Learning from the best
In 2015, at the advice of a friend, McClintock signed up for “Introduction to Programming for Problem Solving,” a computer science course intended for majors.
“Each internship has been an opportunity to find out more about what I do and do not want to work on full time.”
“It’s the department’s introductory course, and it was very different from all the other classes I had taken,” she said. “With no coding experience, it was really challenging but also really rewarding. Succeeding in that class is what gave me the confidence to switch my major to [computer science].”
McClintock wasted no time, and jumped feet-first into the computer science department. She joined Digital Women, an ISU organization dedicated to encouraging, supporting and retaining women in fields involved with electrical technology, and became a mentor for the Computer Science Learning Community.
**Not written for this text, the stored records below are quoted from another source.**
(** A retry that is not the last one: the request, the sleep, and the same
    request again with the attempt counter one higher. *)
Lemma run_retry cfg project jql st r remote w seconds :
  on_reply cfg project st r (emit (Request jql (cfg_max_results cfg) (cur_start_at st)) w)
  = check_retries cfg project (with_attempt st (attempt st + 1))
      (emit (Sleep seconds) (emit (Request jql (cfg_max_results cfg) (cur_start_at st)) w)) →
  attempt st + 1 ≤ cfg_max_retries cfg →
  run cfg project jql st (r :: remote) w
  = run cfg project jql (with_attempt st (attempt st + 1)) remote
      (emit (Sleep seconds) (emit (Request jql (cfg_max_results cfg) (cur_start_at st)) w)).
Proof.
  intros Hr Hle. rewrite run_unfold. unfold bind at 1, request at 1.
  unfold bind at 1. rewrite Hr, check_retries_eq. cbn [attempt with_attempt].
  by rewrite Z.gtb_ltb, (proj2 (Z.ltb_ge _ _) Hle).
Qed.

Lemma emit_extend (ev : event) (evs : list event) (w : world) :
  emit ev (extend evs w) = extend (evs ++ [ev]) w.
Proof. unfold emit, extend. cbn. by rewrite <-app_assoc. Qed.

Lemma emit_as_extend (ev : event) (w : world) : emit ev w = extend [ev] w.
Proof. reflexivity. Qed.

(** C6: a 429 reply sleeps the configured [rate_limit_sleep_seconds],
    whatever the attempt; a 5xx reply and a timeout sleep
    [retry_backoff_base ** attempt]; each of them raises the attempt counter
    by one before the retry check.  So two 429 replies in a row give two
    equal sleeps, and the replies 500, 500, 200 from attempt 0 give the
    sleeps [base ** 0] and [base ** 1] before the page is ingested. *)
Theorem retry_sleeps (cfg : config) (project jql : string) (st : loop_state) (w : world) :
  let request := Request jql (cfg_max_results cfg) (cur_start_at st) in
  let rate_limit_sleep := cfg_rate_limit_sleep cfg in
  let backoff_base := cfg_backoff_base cfg in
  (0 ≤ rate_limit_sleep → ∀ data,
     on_reply cfg project st (Response 429 data) w
     = check_retries cfg project (with_attempt st (attempt st + 1))
         (emit (Sleep rate_limit_sleep) w)) ∧
  (0 ≤ backoff_base → 0 ≤ attempt st → ∀ status data, 500 ≤ status < 600 →
     on_reply cfg project st (Response status data) w
     = check_retries cfg project (with_attempt st (attempt st + 1))
         (emit (Sleep (backoff_base ^ attempt st)) w)) ∧
  (0 ≤ backoff_base → 0 ≤ attempt st →
     on_reply cfg project st (Fails Timeout) w
     = check_retries cfg project (with_attempt st (attempt st + 1))
         (emit (Sleep (backoff_base ^ attempt st)) w)) ∧
  (attempt st + 1 ≤ cfg_max_retries cfg → ∀ w1,
     check_retries cfg project (with_attempt st (attempt st + 1)) w1
     = (Ret (Again (with_attempt st (attempt st + 1))), w1)) ∧
  (0 ≤ rate_limit_sleep → attempt st = 0 → 2 ≤ cfg_max_retries cfg →
   ∀ d1 d2 remote,
     run cfg project jql st (Response 429 d1 :: Response 429 d2 :: remote) w
     = run cfg project jql (with_attempt st 2) remote
         (extend [request; Sleep rate_limit_sleep; request; Sleep rate_limit_sleep] w)) ∧
  (0 ≤ backoff_base → attempt st = 0 → 2 ≤ cfg_max_retries cfg →
   ∀ d1 d2 data remote,
     run cfg project jql st
       (Response 500 d1 :: Response 500 d2 :: Response 200 data :: remote) w
     = bind (ingest cfg project (with_attempt st 2) data)
         (λ s, match s with
               | Again st' => run cfg project jql st' remote
               | Break => ret Done
               end)
         (extend [request; Sleep (backoff_base ^ 0); request; Sleep (backoff_base ^ 1);
                  request] w)).
Proof.
  intros request rate_limit_sleep backoff_base.
  split; [|split; [|split; [|split; [|split]]]].
  - intros Hrl data. by apply on_reply_429.
  - intros Hb Ha status data Hs. apply on_reply_5xx; [done|]. by apply Z.pow_nonneg.
  - intros Hb Ha. apply on_reply_timeout. by apply Z.pow_nonneg.
  - intros Hle w1. rewrite check_retries_eq. cbn [attempt with_attempt].
    by rewrite Z.gtb_ltb, (proj2 (Z.ltb_ge _ _) Hle).
  - intros Hrl Ha Hmax d1 d2 remote.
    rewrite (run_retry _ _ _ _ _ _ _ rate_limit_sleep);
      [|by apply on_reply_429|lia].
    rewrite (run_retry _ _ _ _ _ _ _ rate_limit_sleep);
      [|by apply on_reply_429|cbn; lia].
    cbn [attempt with_attempt cur_start_at latest_update_seen cur_total].
    rewrite Ha. f_equal.
    unfold emit, extend. cbn. by rewrite <-!app_assoc.
  - intros Hb Ha Hmax d1 d2 data remote.
    rewrite (run_retry _ _ _ _ _ _ _ (backoff_base ^ attempt st));
      [|apply on_reply_5xx; [lia|apply Z.pow_nonneg; lia]|lia].
    rewrite (run_retry _ _ _ _ _ _ _ (backoff_base ^ (attempt st + 1)));
      [|apply on_reply_5xx; [lia|apply Z.pow_nonneg; lia]|cbn; lia].
    cbn [attempt with_attempt cur_start_at latest_update_seen cur_total].
    rewrite Ha. rewrite run_unfold. unfold bind at 1, request at 1.
    f_equal. unfold emit, extend. cbn. by rewrite <-!app_assoc.
Qed.

Lemma retry_sleeps_witness :
  run default_cfg "HADOOP" "project=HADOOP" (LoopState 0 0 None None)
    [Response 500 (Page None Absent); Response 500 (Page None Absent);
     Response 200 (Page (Some []) Absent)] (World ∅ ∅ ∅ [])
  = (Ret Done,
     World ∅ ∅ ∅ [Request "project=HADOOP" 50 0; Sleep 1;
                  Request "project=HADOOP" 50 0; Sleep 2;
                  Request "project=HADOOP" 50 0]) ∧
  run default_cfg "HADOOP" "project=HADOOP" (LoopState 0 0 None None)
    [Response 429 (Page None Absent); Response 429 (Page None Absent);
     Response 200 (Page (Some []) Absent)] (World ∅ ∅ ∅ [])
  = (Ret Done,
     World ∅ ∅ ∅ [Request "project=HADOOP" 50 0; Sleep 30;
                  Request "project=HADOOP" 50 0; Sleep 30;
                  Request "project=HADOOP" 50 0]).
Proof.
  destruct (retry_sleeps default_cfg "HADOOP" "project=HADOOP" (LoopState 0 0 None None)
              (World ∅ ∅ ∅ [])) as (_ & _ & _ & _ & H429 & H500).
  split.
  - rewrite H500; [reflexivity|cbn; lia..].
  - rewrite H429; [reflexivity|cbn; lia..].
Defined.

(** ** Retry exhaustion *)

Lemma same_files_noise w0 : ignores_noise (same_files w0).
Proof. intros ev w _ H. exact H. Qed.

Lemma same_files_refl w : same_files w w.
Proof. by repeat split. Qed.

Lemma same_files_trans w0 w1 w2 : same_files w0 w1 → same_files w1 w2 → same_files w0 w2.
Proof. intros (?&?&?) (?&?&?). repeat split; congruence. Qed.

(** What [load_checkpoint] returns depends on the files only. *)
Lemma load_checkpoint_same_files project w0 w :
  same_files w0 w → fst (load_checkpoint project w) = fst (load_checkpoint project w0).
Proof.
  intros (Hj & Ht & _). unfold load_checkpoint, bind, read_json, read_legacy. cbn.
  rewrite Hj. destruct (ckpt_json w0 !! project) as [[ck|e]|]; cbn; [done| |].
  - destruct (_ || _); cbn; [|done]. rewrite Ht.
    destruct (ckpt_txt w0 !! project) as [[n|e']|]; cbn; [done| |done].
    by destruct (_ || _).
  - rewrite Ht. destruct (ckpt_txt w0 !! project) as [[n|e']|]; cbn; [done| |done].
    by destruct (_ || _).
Qed.

Lemma count_requests_emit (ev : event) (w : world) :
  count_requests (trace (emit ev w))
  = (count_requests (trace w) + if is_Request ev then 1 else 0)%nat.
Proof.
  unfold emit. cbn [trace]. rewrite count_requests_app. f_equal. by destruct ev.
Qed.

Lemma last_emit (ev : event) (w : world) : last (trace (emit ev w)) = Some ev.
Proof. unfold emit. cbn [trace]. apply last_snoc. Qed.

Lemma run_always_500 cfg project jql (n : nat) : ∀ st remote w,
  0 ≤ cfg_backoff_base cfg →
  0 ≤ attempt st →
  attempt st + Z.of_nat (S n) = cfg_max_retries cfg + 1 →
  (S n ≤ length remote)%nat →
  always_500 remote →
  ∃ w', run cfg project jql st remote w = (Raise (RuntimeError (error_msg project st)), w') ∧
        same_files w w' ∧
        count_requests (trace w') = (count_requests (trace w) + S n)%nat ∧
        last (trace w') = Some (LogError (error_msg project st)).
Proof.
  induction n as [|n IH]; intros st remote w Hb Ha Hn Hlen Hall;
    (destruct remote as [|r remote]; [cbn in Hlen; lia|]);
    apply Forall_cons in Hall as [[data ->] Hall].
  - eexists. split; [|split; [|split]].
    + rewrite run_unfold. unfold bind at 1, request at 1. unfold bind at 1.
      rewrite on_reply_5xx, check_retries_eq; [|lia|by apply Z.pow_nonneg].
      cbn [attempt with_attempt].
      rewrite (proj2 (Z.gtb_lt _ _)); [reflexivity|lia].
    + by repeat split.
    + rewrite !count_requests_emit. cbn. lia.
    + apply last_emit.
  - rewrite (run_retry _ _ _ _ _ _ _ (cfg_backoff_base cfg ^ attempt st));
      [|apply on_reply_5xx; [lia|by apply Z.pow_nonneg]|lia].
    edestruct (IH (with_attempt st (attempt st + 1)) remote) as (w' & Hrun & Hf & Hc & Hl);
      [done|cbn; lia|cbn; lia|cbn in Hlen; lia|done|].
    exists w'. split; [exact Hrun|]. split; [exact Hf|]. split; [|exact Hl].
    rewrite Hc, !count_requests_emit. cbn. lia.
Qed.

Section Exhaustion.

Variable strftime_ymd : Z → string.

(** C2: when every request is answered with status 500, the run raises the
    [RuntimeError] whose message names the project and the offset, after
    exactly [max_retries + 1] requests, and leaves every file, hence the
    checkpoint, as it was before the run. *)
Theorem always_500_exhausts_retries (today : Z) (project : string) (cfg : config)
    (remote : list reply) (w w0 : world) (ck : checkpoint) :
  load_checkpoint project w = (Ret ck, w0) →
  0 ≤ cfg_max_retries cfg →
  0 ≤ cfg_backoff_base cfg →
  always_500 remote →
  cfg_max_retries cfg < Z.of_nat (length remote) →
  ∃ w', fetch_issues_for_project strftime_ymd today project cfg remote w
        = (Raise (RuntimeError ("Max retries exceeded for project " +:+ project
                                +:+ " at startAt=" +:+ str (get_start_at ck))), w') ∧
        same_files w w' ∧
        fst (load_checkpoint project w') = Ret ck ∧
        count_requests (trace w')
        = (count_requests (trace w) + Z.to_nat (cfg_max_retries cfg + 1))%nat.
Proof.
  intros Hload Hmax Hb Hall Hlen.
  assert (same_files w w0) as Hf0.
  { eapply (preserves_load_checkpoint (same_files w));
      [apply same_files_noise|exact Hload|apply same_files_refl]. }
  assert (count_requests (trace w0) = count_requests (trace w)) as Hc0.
  { destruct (preserves_load_checkpoint (no_request_since (trace w)) project
                (no_request_since_noise _) _ _ _ Hload (no_request_since_start w))
      as (evs & -> & Hq).
    rewrite count_requests_app, (count_requests_quiet _ Hq). lia. }
  unfold fetch_issues_for_project. unfold bind at 1. rewrite Hload.
  set (jql := build_jql _ _ _ _ _ _).
  destruct (run_always_500 cfg project jql (Z.to_nat (cfg_max_retries cfg))
              (LoopState (get_start_at ck) 0 None None) remote w0)
    as (w' & Hrun & Hf & Hc & _); [done|done|cbn; lia|lia|done|].
  exists w'. split; [exact Hrun|]. split; [by eapply same_files_trans|]. split.
  - rewrite (load_checkpoint_same_files project w w'); [|by eapply same_files_trans].
    by rewrite Hload.
  - rewrite Hc, Hc0. lia.
Qed.

End Exhaustion.

Lemma always_500_exhausts_retries_witness :
  ∃ w', fetch_issues_for_project ymd_of_days 20100 "HADOOP" default_cfg
          (replicate 6 (Response 500 (Page None Absent))) resumed_store
        = (Raise (RuntimeError "Max retries exceeded for project HADOOP at startAt=50"), w') ∧
        same_files resumed_store w' ∧
        fst (load_checkpoint "HADOOP" w')
        = Ret (Checkpoint (Some 50) (Some "2025-01-15T12:34:56.789Z")) ∧
        count_requests (trace w') = 6%nat.
Proof.
  apply (always_500_exhausts_retries ymd_of_days 20100 "HADOOP" default_cfg
           (replicate 6 (Response 500 (Page None Absent))) resumed_store resumed_store
           (Checkpoint (Some 50) (Some "2025-01-15T12:34:56.789Z"))).
  - reflexivity.
  - cbn. lia.
  - cbn. lia.
  - repeat constructor; by eexists.
  - cbn. lia.
Defined.

(** ** The watermark of a page *)

Lemma string_le_nonempty (c : ascii) (l v : string) :
  (String c l ≤ v)%string → v ≠ EmptyString.
Proof. intros H ->. exact H. Qed.

Lemma string_ltb_le (l u : string) : String.ltb l u = true → (l ≤ u)%string.
Proof.
  unfold String.le, String.leb, String.ltb. by destruct (String.compare l u).
Qed.

Lemma string_not_ltb_le (l u : string) : String.ltb l u = false → (u ≤ l)%string.
Proof.
  unfold String.le, String.leb, String.ltb. rewrite (String.compare_antisym l u).
  by destruct (String.compare u l).
Qed.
She also picked up teaching assistant positions in two different computer science classes, including the introduction to programming class, the class that changed everything.
“As an undergraduate teaching assistant, Kate has been my go-to person for several semesters now,” Steve Kautz, a senior lecturer in computer science and one of McClintock’s favorite instructors, said. “She has a way of quietly anticipating what needs to be done, showing up at my door to remind me about the X, Y and Z that need to happen, and then offering to take care of X and Y for me.”
Her love for the subject and its possibilities boils down to the support she received from the people in her department.
“I’ve had several really great professors who care a lot about the students and make sure that they understand the material. That experience is why I became a TA – in hopes of making class as rewarding for others as it was for me,” she said. McClintock may not be on her way to medical school any more, but with the support of the Department of Computer Science, she is right on track.